Kothbauer K F
Division of Neurosurgery, Department of surgery, Kantonsspital Luzern, 6000 Luzern 16, Switzerland.
Neurophysiol Clin. 2007 Dec;37(6):407-14. doi: 10.1016/j.neucli.2007.10.003. Epub 2007 Nov 9.
During resection of intramedullary spinal-cord tumors intraoperative neurophysiological monitoring has become a true surgical technology. Motor evoked potentials are the most important modality for this purpose. Its use requires neurophysiological expertise from the surgeon, and a monitoring team in place able to handle the necessary equipment. Motor potentials are evoked by transcranial electrical motor cortex stimulation. A "single stimulus technique" evokes D-waves recorded from the spinal cord. The "multipulse (or train) stimulation technique" evokes electromyographic responses in peripheral muscles. These are optimally recorded from the thenar, hypothenar, tibialis anterior, and flexor hallucis brevis muscles, which are known to have strong pyramidal innervation. D-wave monitoring looks primarily at the peak-to-peak amplitude. When monitoring muscle MEPs, the presence or absence of the response irrespective of stimulation intensity is the important parameter. Preparations for neurophysiological monitoring fit quite well into a neurosurgical operating room environment. Recording and interpretation of MEPs is fast and straightforward. Pre- and postoperative clinical motor findings correlate with intraoperative MEP results. Thus correct prediction of the clinical status at a given time during surgery is possible with a very high certainty. The sensitivity of muscle MEPs for postoperative motor deficits is nearly 100%, its specificity is about 90%. Thus MEP data indeed reflect the clinical "reality". Present and stable recordings document intact motor pathways and allow the surgeon to confidently proceed with a tumor resection. Loss of muscle MEPs and/or decrease of the D-wave amplitude constitutes a "window of warning". It reflects a pattern of MEP change indicating a reversible injury to the essential motor pathways. Using this information, the surgical strategy can be adapted before irreversible neurological damage is caused by the surgical manipulation. Such adaptation comprises simply waiting for the recordings to spontaneously improve again, irrigating with warm saline solution to wash out blocking potassium. Other measures include the elevation of mean arterial pressure to improve local perfusion. Even staged resection can be considered if intraoperative measures do not sufficiently improve the recordings.

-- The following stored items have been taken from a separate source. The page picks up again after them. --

(* ===== verification/HueMain.v ===== *)
(** * The program [pr05] on an input and a control picture

    The hues read from the control file, what the two commands show, and what happens
    when the control picture is smaller than the input. *)

From S2P Require Import Prelude CMem Double DoubleRange Raster Ppm PpmRead Sweep Filter HueFilter.
From Stdlib Require Import ZArith Lia SpecFloat.
From stdpp Require Import base list numbers.
From Stdlib Require String.
Import String.StringSyntax.
Import Double DoubleRange Raster Ppm PpmRead Sweep HueFilter.
Import Filter (replaced, blurred).
Open Scope Z_scope.

Module HueMain.

(** ** The control picture *)
Lemma read_hue_map e f p : sane f -> length (hue_map p) = Z.to_nat (width p * height p) ->
  exists f', read_pixels e (fun index colors => store hue_map set_hue_map index (hue_of colors)) (f, p)
    = Done tt (f', set_hue_map (picture hue_of e (rest f) (width p) (height p) (hue_map p)) p).
Proof. apply read_into; by try intros []. Qed.

Section Files.
Context (c1 c2 : list (list Z)) (ws hs ms : list Z) (w h m : Z).
Hypothesis Hc1 : Forall comment c1.
Hypothesis Hc2 : Forall comment c2.
Hypothesis Hw : numeral ws w.
Hypothesis Hh : numeral hs h.
Hypothesis Hm : numeral ms m.
Hypothesis Hsize : w * h <= INT_MAX.

Lemma ppm_init_hsv_file e data f p : starts data f ->
  ppm_init_hsv e (Some (header c1 c2 ws hs ms ++ data)) p
  = Done tt (set_hue_map (picture hue_of e (rest f) w h (new_array (junk_hue e) (w * h))) (set_range m (set_height h (set_width w p)))).
Proof.
  intros [Hsane Hclean]. unfold ppm_init_hsv, run_init, ppm_init_hsv_body.
  rewrite (bind_done _ _ _ _ _ (read_header_numbers c1 c2 ws w hs h ms m data p Hc1 Hc2 Hw Hh Hm)).
  rewrite (bind_done _ _ _ _ _ (array_size_ok _ (set_range m (set_height h (set_width w p))) (size_bounds ws hs w h Hw Hh Hsize))).
  change (width (set_range m (set_height h (set_width w p))) * height (set_range m (set_height h (set_width w p)))) with (w * h).
  unfold bind at 1, update at 1. cbn [fst snd]. rewrite (bind_done _ _ _ _ _ (Hclean _)).
  match goal with |- context [read_pixels _ _ (f, ?q)] => destruct (read_hue_map e f q Hsane) as [f' ->] end;
    [by apply length_new_array |]. done.
Qed.
End Files.

(** The hue the program takes for a pixel of the control picture: its bytes as [char]. *)
Definition hue_taken (c : RGB) : double := get_hue (s8 (red c)) (s8 (green c)) (s8 (blue c)).

(** The hues of the picture [pic], given row by row from the top, as [hue_map]. *)
Definition hues_shown (w h : Z) (pic : list RGB) (hues : list double) : Prop :=
  length hues = Z.to_nat (w * h) /\
  forall y x, 0 <= y < h -> 0 <= x < w -> hues !! idx w y x = hue_taken <$> pic !! idx w (h - 1 - y) x.

Lemma hues_read e pic extra w h m0 : length pic = Z.to_nat (w * h) -> length m0 = Z.to_nat (w * h) ->
  hues_shown w h pic (picture hue_of e (picture_bytes pic ++ extra) w h m0).
Proof.
  intros Hpic Hm0. split; [by rewrite length_picture |]. intros y x Hy Hx. rewrite picture_lookup by done.
  destruct (lookup_lt_is_Some_2 pic (idx w (h - 1 - y) x)) as [c Hc].
  { rewrite Hpic. unfold idx. pose proof (idx_bound w h (h - 1 - y) x). lia. }
  rewrite Hc. by rewrite (colors_at_picture e pic extra _ c).
Qed.

(** ** The two commands *)

(** The radius a command leaves at the border, and the colour it gives to a pixel for the
    hues of the control picture. *)
Definition effect (name : list Z) (hues : list double) : option (Z * (list RGB -> Z -> Z -> Z -> RGB)) :=
  if bool_decide (name = lit "motion")
  then Some (7, fun m w y x => blurred (kernel_at hues w y x) 4 (of_int 1 / of_int 9)%D 0 m w y x)
  else if bool_decide (name = lit "erosion") then Some (4, fun m w y x => eroded (kernel_at hues w y x) m w y x)
  else None.

(** Every 22.5 degrees the next of the eight lines. *)
Lemma direction_of_degrees d : 0 <= d < 360 -> direction (of_int d) = Z.to_nat ((2 * d / 45) mod 8).
Proof.
  intros Hd. assert (H : forallb (fun d => Nat.eqb (direction (of_int d)) (Z.to_nat ((2 * d / 45) mod 8))) (seqZ 0 360) = true) by (by vm_compute).
  rewrite forallb_forall in H. apply Nat.eqb_eq, H. rewrite <- list_elem_of_In, elem_of_seqZ. lia.
Qed.

(** The bytes of the control picture are passed to [get_hue] as [char]. *)
Lemma hue_signed c : byte_pixel c -> hue_taken c =
  get_hue (if red c <? 128 then red c else red c - 256) (if green c <? 128 then green c else green c - 256)
    (if blue c <? 128 then blue c else blue c - 256).
Proof. intros (H1 & H2 & H3). unfold hue_taken, s8. by rewrite !u8_id. Qed.

(** C35: for an input and a control picture of the same size, [pr05] shows the input with
    every pixel that is far enough from the border blurred or eroded along the line which
    its kernel has for the hue taken at the same place of the control picture; the sums
    over the kernels of doubles are the integer sums, no array is left and no conversion
    is undefined.  The hue is not that of the control picture's colour but of its three
    bytes taken as signed characters: a byte above 127 counts as the byte minus 256.  The
    line turns to the next of eight every 22.5 degrees of hue.  Any other
    command exits with -1, and a missing control picture is a null pointer. *)
Theorem directed_filters e e' files name file control more w h pic bytes pic' bytes' :
  ppm_file w h pic bytes -> files file = Some bytes -> ppm_file w h pic' bytes' -> files control = Some bytes' ->
  exists hues, hues_shown w h pic' hues /\
    match effect name hues with
    | Some (n, val) => exists p m0, main e e' files (name :: file :: control :: more) = Done tt p /\
        shown w h pic m0 /\ replaced w h n (val m0 w) m0 (new_map p)
    | None => exists p, main e e' files (name :: file :: control :: more) = Exited (-1) p
    end /\ (exists p, main e e' files [name; file] = Undef NullPointer p) /\
    (forall d, 0 <= d < 360 -> direction (of_int d) = Z.to_nat ((2 * d / 45) mod 8)) /\
    forall c, byte_pixel c -> hue_taken c =
      get_hue (if red c <? 128 then red c else red c - 256) (if green c <? 128 then green c else green c - 256)
        (if blue c <? 128 then blue c else blue c - 256).
Proof.
  intros Hppm Hfile Hctl Hcfile. cbn [main]. rewrite Hfile, Hcfile. unfold ppm_init.
  destruct (ppm_init2_ready e w h pic bytes zeroed Hppm) as (p0 & -> & Hready & <- & <- & Hshown & Hsame).
  destruct Hctl as (c1 & c2 & ws & hs & ms & m & extra & Hc1 & Hc2 & Hw & Hh & Hm & -> & Hsize & Hpic & Hb & c & pc & -> & Hr).
  rewrite (ppm_init_hsv_file c1 c2 ws hs ms (width p0) (height p0) m Hc1 Hc2 Hw Hh Hm Hsize e' _ _ zeroed (ppm_file_starts c pc extra Hr)).
  cbn [rest hue_map set_hue_map]. set (hues := picture hue_of e' _ _ _ _). exists hues.
  assert (Hhues : hues_shown (width p0) (height p0) (c :: pc) hues) by (apply hues_read; [done | apply length_new_array]).
  split; [done |]. split; [| split; [by eexists | split; [apply direction_of_degrees | exact hue_signed]]]. unfold effect, command.
  case_bool_decide; [| case_bool_decide].
  - destruct (motion_run p0 hues (of_int 1 / of_int 9)%D 0 Hready (proj1 Hhues)) as (mm & Hrun & Hrep); [done | done |].
    do 2 eexists. split; [exact Hrun |]. split; [exact Hshown |]. by rewrite Hsame in Hrep.
  - destruct (erosion_run p0 hues Hready (proj1 Hhues)) as (mm & Hrun & Hrep).
    do 2 eexists. split; [exact Hrun |]. split; [exact Hshown |]. by rewrite Hsame in Hrep.
  - by eexists.
Qed.

(** So pure green and pure blue
    at full brightness get the hue 0 and with it the kernel of red, while at half
    brightness they get their hues 120 and 240. *)
Lemma bright_hues_lost :
  hue_taken (mk_RGB 0 255 0) = of_int 0 /\ hue_taken (mk_RGB 0 0 255) = of_int 0 /\
  to_int (hue_taken (mk_RGB 0 127 0)) = Some 120 /\ to_int (hue_taken (mk_RGB 0 0 127)) = Some 240 /\
  to_int (get_hue 0 255 0) = Some 120 /\ to_int (get_hue 0 0 255) = Some 240.
Proof. by vm_compute. Qed.

(** ** Instances: both commands on 15 by 15 pixels under a dim green *)
Definition ramp : list RGB := (fun n => mk_RGB ((n mod 15) * (n mod 15)) (10 * (n / 15)) n) <$> seqZ 0 225.
Definition green_picture : list RGB := replicate 225 (mk_RGB 0 100 0).
Definition file15 (pic : list RGB) : list Z := header [] [] (lit "15") (lit "15") (lit "255") ++ picture_bytes pic ++ [].
Definition files15 (name : list Z) : option (list Z) := Some (file15 (if bool_decide (name = lit "a.ppm") then ramp else green_picture)).

Lemma file15_ok pic c rest : length pic = 225%nat -> Forall byte_pixel pic -> pic = c :: rest -> red c <> hash -> ppm_file 15 15 pic (file15 pic).
Proof.
  intros Hl Hb Hpic Hc. exists [], [], (lit "15"), (lit "15"), (lit "255"), 255, []. split; [constructor |]. split; [constructor |].
  split; [solve_numeral |]. split; [solve_numeral |]. split; [solve_numeral |]. split; [done |]. split; [done |]. split; [exact Hl |].
  split; [exact Hb |]. by exists c, rest.
Qed.
Lemma ramp_file : ppm_file 15 15 ramp (file15 ramp).
Proof.
  eapply file15_ok; [done | | reflexivity | done]. apply Forall_fmap, list.Forall_forall. intros n Hn. apply elem_of_seqZ in Hn.
  cbn. pose proof (Z.mod_pos_bound n 15). pose proof (Z.div_pos n 15). pose proof (Z.div_lt_upper_bound n 15 15). split; [| split]; unfold is_byte; cbn; nia.
Qed.
Lemma green_file : ppm_file 15 15 green_picture (file15 green_picture).
Proof. eapply file15_ok; [done | by apply Forall_replicate | reflexivity | done]. Qed.

(** The pixel in the middle, number 112, before the filter [(49, 70, 112)]. *)
Definition middle (o : outcome myppm unit) : option RGB := match o with Done _ q => new_map q !! 112%nat | _ => None end.
Lemma directed_filters_witness :
  (exists p, main junk_env junk_env files15 [lit "motion"; lit "a.ppm"; lit "b.ppm"] = Done tt p /\ new_map p !! 112%nat = Some (mk_RGB 51 70 112)) /\
  (exists p, main junk_env junk_env files15 [lit "erosion"; lit "a.ppm"; lit "b.ppm"] = Done tt p /\ new_map p !! 112%nat = Some (mk_RGB 25 30 54)).
Proof.
  split.
  - destruct (directed_filters junk_env junk_env files15 (lit "motion") (lit "a.ppm") (lit "b.ppm") [] 15 15 ramp _ green_picture _
      ramp_file eq_refl green_file eq_refl) as (hues & _ & (p & m0 & Hrun & _) & _).
    exists p. split; [exact Hrun |]. change (new_map p !! 112%nat) with (middle (Done tt p)). rewrite <- Hrun. vm_compute. reflexivity.
  - destruct (directed_filters junk_env junk_env files15 (lit "erosion") (lit "a.ppm") (lit "b.ppm") [] 15 15 ramp _ green_picture _
      ramp_file eq_refl green_file eq_refl) as (hues & _ & (p & m0 & Hrun & _) & _).
    exists p. split; [exact Hrun |]. change (new_map p !! 112%nat) with (middle (Done tt p)). rewrite <- Hrun. vm_compute. reflexivity.
Defined.

End HueMain.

在髓内脊髓肿瘤切除术中,术中神经生理监测已成为一项真正的外科技术。运动诱发电位是实现这一目的最重要的方式。其应用需要外科医生具备神经生理学专业知识,以及一个能够操作必要设备的监测团队。运动电位通过经颅电刺激运动皮层诱发。“单刺激技术”可诱发从脊髓记录到的D波。“多脉冲(或串刺激)技术”可诱发外周肌肉的肌电图反应。这些反应最好从鱼际肌、小鱼际肌、胫前肌和拇短屈肌记录,这些肌肉已知具有强大的锥体神经支配。D波监测主要关注峰峰值幅度。监测肌肉运动诱发电位时,无论刺激强度如何,反应的有无是重要参数。神经生理监测的准备工作与神经外科手术室环境非常契合。运动诱发电位的记录和解读快速且直接。术前和术后的临床运动检查结果与术中运动诱发电位结果相关。因此,在手术过程中的特定时间对临床状态进行非常准确的预测是可能的。肌肉运动诱发电位对术后运动功能缺损的敏感性接近100%,其特异性约为90%。因此,运动诱发电位数据确实反映了临床“实际情况”。当前稳定的记录表明运动通路完整,使外科医生能够自信地进行肿瘤切除。肌肉运动诱发电位的消失和/或D波幅度的降低构成一个“警告窗口”。它反映了运动诱发电位变化的模式,表明基本运动通路受到可逆性损伤。利用这些信息,可以在手术操作导致不可逆神经损伤之前调整手术策略。这种调整包括简单地等待记录再次自发改善,用温盐水冲洗以冲走阻滞的钾。其他措施包括提高平均动脉压以改善局部灌注。如果术中措施不能充分改善记录,甚至可以考虑分期切除。